* Data for this exercise
'''

(* ===== verification/StreamSamples.v ===== *)
(** * Streams through the pump, end to end

    Concrete upstream bodies, read, decoded, pumped and emitted.  The theorems
    record where a client does not receive what the upstream said. *)

From Stdlib Require Import Ascii.
From S2P Require Import Prelude Hash Text EventStream Json SSE Emitters Decoders Validation Pump PumpProofs AnthropicProofs.

Definition handler (kind : string) : PumpEnv := mkPumpEnv no_reason (fun s => s) (fun _ => 0) (fun l => l) true false kind [] true.
Definition line_up : Conn := mkConn [] 0 None (fun _ => None).
Definition upstream (events : list string) (end_ : option string) : Body := mkBody (concat (map (fun s => bytes ("data: " +:+ js s) ++ [10; 10]) events)) end_.
Definition in_order (m : gmap Z bool) : list Z := (map_to_list m).*1.
Definition sent (protocol kind : string) (body : Body) : list Frame * option string :=
  let '(c, err, _) := streamTo in_order 1 2 protocol "m" "r" (handler kind) line_up body in (c_out c, err).
Definition to_openai : string -> Body -> list Frame * option string := sent "openai_chat".
Definition to_responses : string -> Body -> list Frame * option string := sent "openai_responses".
Definition to_anthropic : string -> Body -> list Frame * option string := sent "anthropic".

(** The delta and the finish reason of a chunk. *)
Definition chunk_of (f : Frame) : option (Json * Json) :=
  match f with EventFrame _ d => match field "choices" d with JArr [c] => Some (field "delta" c, field "finish_reason" c) | _ => None end | DoneFrame => None end.
Definition name_of_frame (f : Frame) : string := match f with EventFrame n _ => n | DoneFrame => "" end.
Definition tool_chunk (name args id : string) : string := "{'choices':[{'delta':{'tool_calls':[{'index':0,'id':'" +:+ id +:+ "','function':{'name':'" +:+ name +:+ "','arguments':'" +:+ args +:+ "'}}]}}]}".

(** A chat stream that calls a tool and ends with its end marker, without a finish
    reason, is reported as a success; the call is held back for good and the client
    sees an empty message with an empty finish reason. *)
Theorem unfinished_tool_call_dropped :
  let '(frames, err) := to_openai "openai_chat" (upstream [tool_chunk "f" "{}" "c"; "[DONE]"] None) in
  err = None /\ omap chunk_of frames = [(JObj [("content", JStr ""); ("role", JStr "assistant")], JNull); (JObj [], JStr "")].
Proof. vm_compute. auto. Qed.

(** Gemini numbers its calls by their place, the decoder gives all of them the
    index 0 and no identity: a chat client receives two calls as one, with the same
    index and identity, and arguments that concatenate to no document. *)
Definition two_calls : Body := upstream ["{'candidates':[{'content':{'parts':[{'functionCall':{'name':'f','args':{'x':1}}},{'functionCall':{'name':'g','args':{'y':2}}}]},'finishReason':'STOP'}]}"] None.
Definition calls_of (f : Frame) : list (Json * Json * Json) :=
  match chunk_of f with
  | Some (d, _) => match field "tool_calls" d with JArr l => map (fun c => (field "index" c, field "id" c, field "arguments" (field "function" c))) l | _ => [] end
  | None => []
  end.
Theorem parallel_gemini_calls_merge :
  let '(frames, err) := to_openai "gemini" two_calls in
  err = None
  /\ flat_map calls_of frames = [(JInt 0, JStr "call_0", JStr ""); (JInt 0, JNull, JStr (js "{'x':1}")); (JInt 0, JStr "call_0", JStr ""); (JInt 0, JNull, JStr (js "{'y':2}"))]
  /\ UnmarshalAny (js "{'x':1}{'y':2}") = None.
Proof. vm_compute. auto. Qed.

(** The message item of a Responses stream is completed before the first tool call
    and never reopened: text after a call is announced for a finished item and is
    in no completed item. *)
Definition text_chunk (t : string) : string := "{'choices':[{'delta':{'content':'" +:+ t +:+ "'}}]}".
Definition done_texts (frames : list Frame) : list Json :=
  omap (fun f => match f with EventFrame "response.output_text.done" d => Some (field "text" d) | _ => None end) frames.
Definition text_deltas (frames : list Frame) : list Json :=
  omap (fun f => match f with EventFrame "response.output_text.delta" d => Some (field "delta" d) | _ => None end) frames.
Theorem text_after_tool_call_lost :
  let '(frames, err) := to_responses "anthropic" (upstream
    ["{'type':'content_block_delta','index':0,'delta':{'type':'text_delta','text':'a'}}";
     "{'type':'content_block_start','index':1,'content_block':{'type':'tool_use','id':'t','name':'f'}}";
     "{'type':'content_block_delta','index':1,'delta':{'type':'input_json_delta','partial_json':'{}'}}"; "{'type':'content_block_stop','index':1}";
     "{'type':'content_block_delta','index':2,'delta':{'type':'text_delta','text':'b'}}";
     "{'type':'message_delta','delta':{'stop_reason':'end_turn'}}"; "{'type':'message_stop'}"] None) in
  err = None /\ text_deltas frames = [JStr "a"; JStr "b"] /\ done_texts frames = [JStr "a"].
Proof. vm_compute. auto. Qed.

(** A read that fails after the upstream named its stop reason ends a committed
    stream with neither an error frame nor an end. *)
Theorem late_read_failure_silent :
  let '(frames, err) := to_responses "anthropic" (upstream ["{'type':'content_block_delta','index':0,'delta':{'type':'text_delta','text':'a'}}"; "{'type':'message_delta','delta':{'stop_reason':'end_turn'}}"] (Some "connection reset")) in
  err = Some "connection reset" /\ map name_of_frame frames
  = ["response.created"; "response.in_progress"; "response.output_item.added"; "response.content_part.added"; "response.output_text.delta"].
Proof. vm_compute. auto. Qed.

(** A tool that takes no arguments streams none; its call is refused and the
    stream fails. *)
Theorem call_without_arguments_refused :
  let '(frames, err) := to_responses "anthropic" (upstream
    ["{'type':'message_start','message':{}}"; "{'type':'content_block_start','index':0,'content_block':{'type':'tool_use','id':'t','name':'now'}}";
     "{'type':'content_block_delta','index':0,'delta':{'type':'input_json_delta','partial_json':''}}"; "{'type':'content_block_stop','index':0}";
     "{'type':'message_delta','delta':{'stop_reason':'tool_use'}}"; "{'type':'message_stop'}"] None) in
  is_Some err /\ map name_of_frame frames = ["response.created"; "response.in_progress"; "response.failed"].
Proof. vm_compute. split; [by eexists|done]. Qed.

(** The same call with an empty object goes through. *)
Example call_with_arguments :
  let '(frames, err) := to_anthropic "openai_chat" (upstream [text_chunk "hi"; tool_chunk "f" "{}" "c"; "{'choices':[{'delta':{},'finish_reason':'tool_calls'}]}"; "[DONE]"] None) in
  err = None /\ map name_of_frame frames
  = ["message_start"; "ping"; "content_block_start"; "content_block_delta"; "content_block_stop"; "content_block_start"; "content_block_delta"; "content_block_stop"; "message_delta"; "message_stop"].
Proof. vm_compute. auto. Qed.

(** A call that arrives after the end is dropped. *)
Definition ended : PumpState openAIEmitter := pump_init <| q_terminal := true |>.
Lemma no_tool_call_after_end_witness :
  let q' := fst (pump_frame openai_emitter (NewOpenAIEmitter 1 2 line_up "m") (handler "openai_chat") ended "" (js (tool_chunk "f" "{}" "c"))) in
  q_terminal ended = true /\ Fewer ended q' /\ q_pendingToolStarts q' = ∅.
Proof.
  cbv zeta. split; [reflexivity|]. assert (Fewer ended (fst (pump_frame openai_emitter (NewOpenAIEmitter 1 2 line_up "m") (handler "openai_chat") ended "" (js (tool_chunk "f" "{}" "c"))))) as H.
  { apply (no_tool_call_after_end openai_emitter (NewOpenAIEmitter 1 2 line_up "m") (handler "openai_chat") ended); reflexivity. }
  split; [exact H|]. destruct H as [H _]. apply map_empty. intros i. apply (lookup_weaken_None _ (q_pendingToolStarts ended)); [reflexivity|exact H].
Defined.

'''

* Try it
Each record must be returned in full and exactly.

* Exercise answer
(* ===== verification/StreamSamples.v ===== *)
(** * Streams through the pump, end to end

    Concrete upstream bodies, read, decoded, pumped and emitted.  The theorems
    record where a client does not receive what the upstream said. *)

From Stdlib Require Import Ascii.
From S2P Require Import Prelude Hash Text EventStream Json SSE Emitters Decoders Validation Pump PumpProofs AnthropicProofs.

Definition handler (kind : string) : PumpEnv := mkPumpEnv no_reason (fun s => s) (fun _ => 0) (fun l => l) true false kind [] true.
Definition line_up : Conn := mkConn [] 0 None (fun _ => None).
Definition upstream (events : list string) (end_ : option string) : Body := mkBody (concat (map (fun s => bytes ("data: " +:+ js s) ++ [10; 10]) events)) end_.
Definition in_order (m : gmap Z bool) : list Z := (map_to_list m).*1.
Definition sent (protocol kind : string) (body : Body) : list Frame * option string :=
  let '(c, err, _) := streamTo in_order 1 2 protocol "m" "r" (handler kind) line_up body in (c_out c, err).
Definition to_openai : string -> Body -> list Frame * option string := sent "openai_chat".
Definition to_responses : string -> Body -> list Frame * option string := sent "openai_responses".
Definition to_anthropic : string -> Body -> list Frame * option string := sent "anthropic".

(** The delta and the finish reason of a chunk. *)
Definition chunk_of (f : Frame) : option (Json * Json) :=
  match f with EventFrame _ d => match field "choices" d with JArr [c] => Some (field "delta" c, field "finish_reason" c) | _ => None end | DoneFrame => None end.
Definition name_of_frame (f : Frame) : string := match f with EventFrame n _ => n | DoneFrame => "" end.
Definition tool_chunk (name args id : string) : string := "{'choices':[{'delta':{'tool_calls':[{'index':0,'id':'" +:+ id +:+ "','function':{'name':'" +:+ name +:+ "','arguments':'" +:+ args +:+ "'}}]}}]}".

(** A chat stream that calls a tool and ends with its end marker, without a finish
    reason, is reported as a success; the call is held back for good and the client
    sees an empty message with an empty finish reason. *)
Theorem unfinished_tool_call_dropped :
  let '(frames, err) := to_openai "openai_chat" (upstream [tool_chunk "f" "{}" "c"; "[DONE]"] None) in
  err = None /\ omap chunk_of frames = [(JObj [("content", JStr ""); ("role", JStr "assistant")], JNull); (JObj [], JStr "")].
Proof. vm_compute. auto. Qed.

(** Gemini numbers its calls by their place, the decoder gives all of them the
    index 0 and no identity: a chat client receives two calls as one, with the same
    index and identity, and arguments that concatenate to no document. *)
Definition two_calls : Body := upstream ["{'candidates':[{'content':{'parts':[{'functionCall':{'name':'f','args':{'x':1}}},{'functionCall':{'name':'g','args':{'y':2}}}]},'finishReason':'STOP'}]}"] None.
Definition calls_of (f : Frame) : list (Json * Json * Json) :=
  match chunk_of f with
  | Some (d, _) => match field "tool_calls" d with JArr l => map (fun c => (field "index" c, field "id" c, field "arguments" (field "function" c))) l | _ => [] end
  | None => []
  end.
Theorem parallel_gemini_calls_merge :
  let '(frames, err) := to_openai "gemini" two_calls in
  err = None
  /\ flat_map calls_of frames = [(JInt 0, JStr "call_0", JStr ""); (JInt 0, JNull, JStr (js "{'x':1}")); (JInt 0, JStr "call_0", JStr ""); (JInt 0, JNull, JStr (js "{'y':2}"))]
  /\ UnmarshalAny (js "{'x':1}{'y':2}") = None.
Proof. vm_compute. auto. Qed.

(** The message item of a Responses stream is completed before the first tool call
    and never reopened: text after a call is announced for a finished item and is
    in no completed item. *)
Definition text_chunk (t : string) : string := "{'choices':[{'delta':{'content':'" +:+ t +:+ "'}}]}".
Definition done_texts (frames : list Frame) : list Json :=
  omap (fun f => match f with EventFrame "response.output_text.done" d => Some (field "text" d) | _ => None end) frames.
Definition text_deltas (frames : list Frame) : list Json :=
  omap (fun f => match f with EventFrame "response.output_text.delta" d => Some (field "delta" d) | _ => None end) frames.
Theorem text_after_tool_call_lost :
  let '(frames, err) := to_responses "anthropic" (upstream
    ["{'type':'content_block_delta','index':0,'delta':{'type':'text_delta','text':'a'}}";
     "{'type':'content_block_start','index':1,'content_block':{'type':'tool_use','id':'t','name':'f'}}";
     "{'type':'content_block_delta','index':1,'delta':{'type':'input_json_delta','partial_json':'{}'}}"; "{'type':'content_block_stop','index':1}";
     "{'type':'content_block_delta','index':2,'delta':{'type':'text_delta','text':'b'}}";
     "{'type':'message_delta','delta':{'stop_reason':'end_turn'}}"; "{'type':'message_stop'}"] None) in
  err = None /\ text_deltas frames = [JStr "a"; JStr "b"] /\ done_texts frames = [JStr "a"].
Proof. vm_compute. auto. Qed.

(** A read that fails after the upstream named its stop reason ends a committed
    stream with neither an error frame nor an end. *)
Theorem late_read_failure_silent :
  let '(frames, err) := to_responses "anthropic" (upstream ["{'type':'content_block_delta','index':0,'delta':{'type':'text_delta','text':'a'}}"; "{'type':'message_delta','delta':{'stop_reason':'end_turn'}}"] (Some "connection reset")) in
  err = Some "connection reset" /\ map name_of_frame frames
  = ["response.created"; "response.in_progress"; "response.output_item.added"; "response.content_part.added"; "response.output_text.delta"].
Proof. vm_compute. auto. Qed.

(** A tool that takes no arguments streams none; its call is refused and the
    stream fails. *)
Theorem call_without_arguments_refused :
  let '(frames, err) := to_responses "anthropic" (upstream
    ["{'type':'message_start','message':{}}"; "{'type':'content_block_start','index':0,'content_block':{'type':'tool_use','id':'t','name':'now'}}";
     "{'type':'content_block_delta','index':0,'delta':{'type':'input_json_delta','partial_json':''}}"; "{'type':'content_block_stop','index':0}";
     "{'type':'message_delta','delta':{'stop_reason':'tool_use'}}"; "{'type':'message_stop'}"] None) in
  is_Some err /\ map name_of_frame frames = ["response.created"; "response.in_progress"; "response.failed"].
Proof. vm_compute. split; [by eexists|done]. Qed.

(** The same call with an empty object goes through. *)
Example call_with_arguments :
  let '(frames, err) := to_anthropic "openai_chat" (upstream [text_chunk "hi"; tool_chunk "f" "{}" "c"; "{'choices':[{'delta':{},'finish_reason':'tool_calls'}]}"; "[DONE]"] None) in
  err = None /\ map name_of_frame frames
  = ["message_start"; "ping"; "content_block_start"; "content_block_delta"; "content_block_stop"; "content_block_start"; "content_block_delta"; "content_block_stop"; "message_delta"; "message_stop"].
Proof. vm_compute. auto. Qed.

(** A call that arrives after the end is dropped. *)
Definition ended : PumpState openAIEmitter := pump_init <| q_terminal := true |>.
Lemma no_tool_call_after_end_witness :
  let q' := fst (pump_frame openai_emitter (NewOpenAIEmitter 1 2 line_up "m") (handler "openai_chat") ended "" (js (tool_chunk "f" "{}" "c"))) in
  q_terminal ended = true /\ Fewer ended q' /\ q_pendingToolStarts q' = ∅.
Proof.
  cbv zeta. split; [reflexivity|]. assert (Fewer ended (fst (pump_frame openai_emitter (NewOpenAIEmitter 1 2 line_up "m") (handler "openai_chat") ended "" (js (tool_chunk "f" "{}" "c"))))) as H.
  { apply (no_tool_call_after_end openai_emitter (NewOpenAIEmitter 1 2 line_up "m") (handler "openai_chat") ended); reflexivity. }
  split; [exact H|]. destruct H as [H _]. apply map_empty. intros i. apply (lookup_weaken_None _ (q_pendingToolStarts ended)); [reflexivity|exact H].
Defined.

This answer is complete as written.